Set out exactly every line of the entries below, starting at the line that holds "(** Round half" and stopping after the line that holds "Definition Py_MATH_PI : Q".
━━━━━ Exercise input ━━━━━
(** * Geogrid calculation service: grid generation and scan statistics

    Shallow embedding of [backend/app/services/geogrid.py].

    Python values are modelled as follows.
    - [int] is [Z] (unbounded, as in Python).
    - [float] is a rational number [Q] that belongs to the floating-point
      format; every float operation is the exact rational operation followed
      by the rounding [rnd] of the format (the IEEE 754 model of a correctly
      rounded operation).  The format is a parameter ([PyFloat]) constrained
      by the laws that binary64 round-to-nearest satisfies on finite values:
      [rnd] picks a nearest representable value, integers up to [2^53] are
      representable, and the relative error is at most [2^-53] above the
      smallest normal number.  NaN and overflow are outside the model;
      an infinity is modelled where it changes what is raised: the center
      latitude of [generate_geogrid_ext].
    - A value that is an [int] on one path and a [float] on another is a
      [num]; [value] is the number it denotes.
    - [Optional[int]] is [option Z].
    - An exception is a value of [exn]; a function that can raise returns a
      [result]. *)

From Stdlib Require Import ZArith QArith Qround Qabs Lqa Lia.
From Stdlib Require Import List String DecimalString Bool Morphisms Setoid.
From Stdlib Require Import Permutation Ascii.
Import ListNotations.

(** ** Exceptions *)

Inductive exn : Type :=
| ValueError (msg : string)
| ZeroDivisionError.

Inductive result (A : Type) : Type :=
| Ok (a : A)
| Raise (e : exn).

Arguments Ok {A} a.
Arguments Raise {A} e.

Definition bind {A B : Type} (m : result A) (k : A -> result B) : result B :=
  match m with
  | Ok a => k a
  | Raise e => Raise e
  end.

Notation "x <- m ;; k" := (bind m (fun x => k))
  (at level 61, m at next level, right associativity).

(** ** Python runtime: floats, [round], [range], [str] *)

(** Smallest positive normal binary64 number, [2^-1022]. *)
Definition min_normal : Q := 1 # (2 ^ 1022).

(** Unit roundoff of binary64, [2^-53]. *)
Definition unit_roundoff : Q := 1 # (2 ^ 53).

Class PyFloat : Type := {
  (** rounding of an exact result to the format *)
  rnd : Q -> Q;
  rnd_compat : forall x y, x == y -> rnd x == rnd y;
  rnd_nearest : forall x y, rnd y == y -> Qabs (rnd x - x) <= Qabs (y - x);
  rnd_int : forall z : Z, (Z.abs z <= 2 ^ 53)%Z -> rnd (inject_Z z) == inject_Z z;
  rnd_rel : forall x, min_normal <= Qabs x ->
                      Qabs (rnd x - x) <= unit_roundoff * Qabs x;
  (** [math.cos] of the C library; its result is a float *)
  math_cos : Q -> Q;
  math_cos_float : forall x, rnd (math_cos x) == math_cos x
}.

Definition Qltb (x y : Q) : bool := negb (Qle_bool y x).

(** Round half to even of a rational to an integer. *)
Definition round_half_even (x : Q) : Z :=
  let f := Qfloor x in
  let r := x - inject_Z f in
  if Qltb r (1 # 2) then f
  else if Qltb (1 # 2) r then (f + 1)%Z
  else if Z.even f then f else (f + 1)%Z.

Definition pow10 (ndigits : Z) : Q := inject_Z (10 ^ ndigits).

(** A Python number: an [int] or a [float]. *)
Inductive num : Type :=
| Int (z : Z)
| Float (q : Q).

Definition value (n : num) : Q :=
  match n with
  | Int z => inject_Z z
  | Float q => q
  end.

Section Runtime.
Context {PF : PyFloat}.

(** [float(z)] *)
Definition of_int (z : Z) : Q := rnd (inject_Z z).

Definition fadd (x y : Q) : Q := rnd (x + y).
Definition fsub (x y : Q) : Q := rnd (x - y).
Definition fmul (x y : Q) : Q := rnd (x * y).

(** [x / y] on floats *)
Definition truediv (x y : Q) : result Q :=
  if Qeq_bool y 0 then Raise ZeroDivisionError else Ok (rnd (x / y)).

(** [a / b] on ints: the correctly rounded quotient *)
Definition int_truediv (a b : Z) : result Q :=
  if (b =? 0)%Z then Raise ZeroDivisionError
  else Ok (rnd (inject_Z a / inject_Z b)).

(** [round(x, ndigits)] on a float, [ndigits >= 0]: the float nearest to
    the decimal with [ndigits] places nearest to [x], ties to even. *)
Definition round_ndigits (x : Q) (ndigits : Z) : Q :=
  rnd (inject_Z (round_half_even (x * pow10 ndigits)) / pow10 ndigits).

(** [math.radians(x)] is [x * degToRad], [degToRad = Py_MATH_PI / 180.0]. *)
Definition Py_MATH_PI : Q := rnd (314159265358979323846 # 100000000000000000000).
Definition degToRad : Q := rnd (Py_MATH_PI / inject_Z 180).
Definition math_radians (x : Q) : Q := fmul x degToRad.

(** [round(v, ndigits)], [ndigits >= 0]: an [int] is returned unchanged. *)
Definition py_round (v : num) (ndigits : Z) : num :=
  match v with
  | Int z => Int z
  | Float q => Float (round_ndigits q ndigits)
  end.
End Runtime.

(** [min(a, b)] and [max(a, b)] of two arguments: the first one wins ties. *)
Definition py_min (a b : num) : num := if Qltb (value b) (value a) then b else a.
Definition py_max (a b : num) : num := if Qltb (value a) (value b) then b else a.

(** [range(n)] *)
Definition range (n : Z) : list Z := map Z.of_nat (seq 0 (Z.to_nat n)).

(** [str(z)] *)
Definition str (z : Z) : string := NilZero.string_of_int (Z.to_int z).

(** [for x in xs: body], the loop state threaded through [body]. *)
Fixpoint for_in {A S : Type} (xs : list A) (body : A -> S -> result S) (s : S)
  : result S :=
  match xs with
  | [] => Ok s
  | x :: xs' => s' <- body x s ;; for_in xs' body s'
  end.

(** ** Grid generator *)

Record GridPoint : Type := mkGridPoint {
  x : Z;
  y : Z;
  latitude : Q;
  longitude : Q;
  label : string
}.

Section Geogrid.
Context {PF : PyFloat}.

Definition generate_geogrid (center_lat center_lng radius_km : Q) (grid_size : Z)
  : result (list GridPoint) :=
  if negb (existsb (Z.eqb grid_size) [3; 5; 7]%Z) then
    Raise (ValueError "Grid size must be 3, 5, or 7")
  else if Qle_bool radius_km 0 then
    Raise (ValueError "Radius must be positive")
  else if Qltb (inject_Z 50) radius_km then
    Raise (ValueError "Radius must not exceed 50km for accurate calculations")
  else
    step_distance_m <-
      truediv (fmul radius_km (of_int 2000)) (of_int (grid_size - 1)) ;;
    half_size <- int_truediv (grid_size - 1) 2 ;;
    let METERS_PER_LAT_DEGREE := 111111%Z in
    let meters_per_lng_degree :=
      fmul (of_int METERS_PER_LAT_DEGREE) (math_cos (math_radians center_lat)) in
    for_in (range grid_size) (fun row points =>
      for_in (range grid_size) (fun col points =>
        let offset_lat_m := fmul (fsub half_size (of_int row)) step_distance_m in
        let offset_lng_m := fmul (fsub (of_int col) half_size) step_distance_m in
        delta_lat <- truediv offset_lat_m (of_int METERS_PER_LAT_DEGREE) ;;
        delta_lng <- truediv offset_lng_m meters_per_lng_degree ;;
        let new_lat := fadd center_lat delta_lat in
        let new_lng := fadd center_lng delta_lng in
        Ok (points ++
            [ {| x := col;
                 y := row;
                 latitude := round_ndigits new_lat 6;
                 longitude := round_ndigits new_lng 6;
                 label := "Ponto_" ++ str row ++ "_" ++ str col |} ]))
        points)
      [].

Definition estimate_credits (grid_size : Z) : result Z :=
  if negb (existsb (Z.eqb grid_size) [3; 5; 7]%Z) then
    Raise (ValueError "Grid size must be 3, 5, or 7")
  else Ok (grid_size * grid_size)%Z.

(** ** Stats aggregator *)

Definition calculate_visibility_score (ranks : list (option Z)) (grid_size : Z)
  : result num :=
  let total_points := (grid_size * grid_size)%Z in
  let max_score := (total_points * 20)%Z in
  let rank_sum :=
    fold_left Z.add
      (map (fun rank => match rank with Some r => r | None => 20%Z end) ranks)
      0%Z in
  q <- int_truediv (max_score - rank_sum) (max_score - total_points) ;;
  let score := fmul q (of_int 100) in
  Ok (py_round (py_max (Int 0) (py_min (Int 100) (Float score))) 2).

Definition calculate_average_rank (ranks : list (option Z)) : result (option Q) :=
  let valid_ranks :=
    flat_map (fun r => match r with Some v => [v] | None => [] end) ranks in
  match valid_ranks with
  | [] => Ok None
  | _ =>
      m <- int_truediv (fold_left Z.add valid_ranks 0%Z)
                       (Z.of_nat (List.length valid_ranks)) ;;
      Ok (Some (round_ndigits m 2))
  end.

Inductive color : Type := red | green | yellow.

Definition get_rank_color (rank : option Z) : color :=
  match rank with
  | None => red
  | Some r =>
      if (10 <? r)%Z then red
      else if (r <=? 3)%Z then green
      else yellow
  end.

Definition count_top3 (ranks : list (option Z)) : Z :=
  Z.of_nat (List.length (filter
    (fun r => match r with Some v => (v <=? 3)%Z | None => false end) ranks)).

Definition count_top10 (ranks : list (option Z)) : Z :=
  Z.of_nat (List.length (filter
    (fun r => match r with Some v => (v <=? 10)%Z | None => false end) ranks)).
━━━━━
Result below:
(** Round half to even of a rational to an integer. *)
Definition round_half_even (x : Q) : Z :=
  let f := Qfloor x in
  let r := x - inject_Z f in
  if Qltb r (1 # 2) then f
  else if Qltb (1 # 2) r then (f + 1)%Z
  else if Z.even f then f else (f + 1)%Z.

Definition pow10 (ndigits : Z) : Q := inject_Z (10 ^ ndigits).

(** A Python number: an [int] or a [float]. *)
Inductive num : Type :=
| Int (z : Z)
| Float (q : Q).

Definition value (n : num) : Q :=
  match n with
  | Int z => inject_Z z
  | Float q => q
  end.

Section Runtime.
Context {PF : PyFloat}.

(** [float(z)] *)
Definition of_int (z : Z) : Q := rnd (inject_Z z).

Definition fadd (x y : Q) : Q := rnd (x + y).
Definition fsub (x y : Q) : Q := rnd (x - y).
Definition fmul (x y : Q) : Q := rnd (x * y).

(** [x / y] on floats *)
Definition truediv (x y : Q) : result Q :=
  if Qeq_bool y 0 then Raise ZeroDivisionError else Ok (rnd (x / y)).

(** [a / b] on ints: the correctly rounded quotient *)
Definition int_truediv (a b : Z) : result Q :=
  if (b =? 0)%Z then Raise ZeroDivisionError
  else Ok (rnd (inject_Z a / inject_Z b)).

(** [round(x, ndigits)] on a float, [ndigits >= 0]: the float nearest to
    the decimal with [ndigits] places nearest to [x], ties to even. *)
Definition round_ndigits (x : Q) (ndigits : Z) : Q :=
  rnd (inject_Z (round_half_even (x * pow10 ndigits)) / pow10 ndigits).

(** [math.radians(x)] is [x * degToRad], [degToRad = Py_MATH_PI / 180.0]. *)
Definition Py_MATH_PI : Q := rnd (314159265358979323846 # 100000000000000000000).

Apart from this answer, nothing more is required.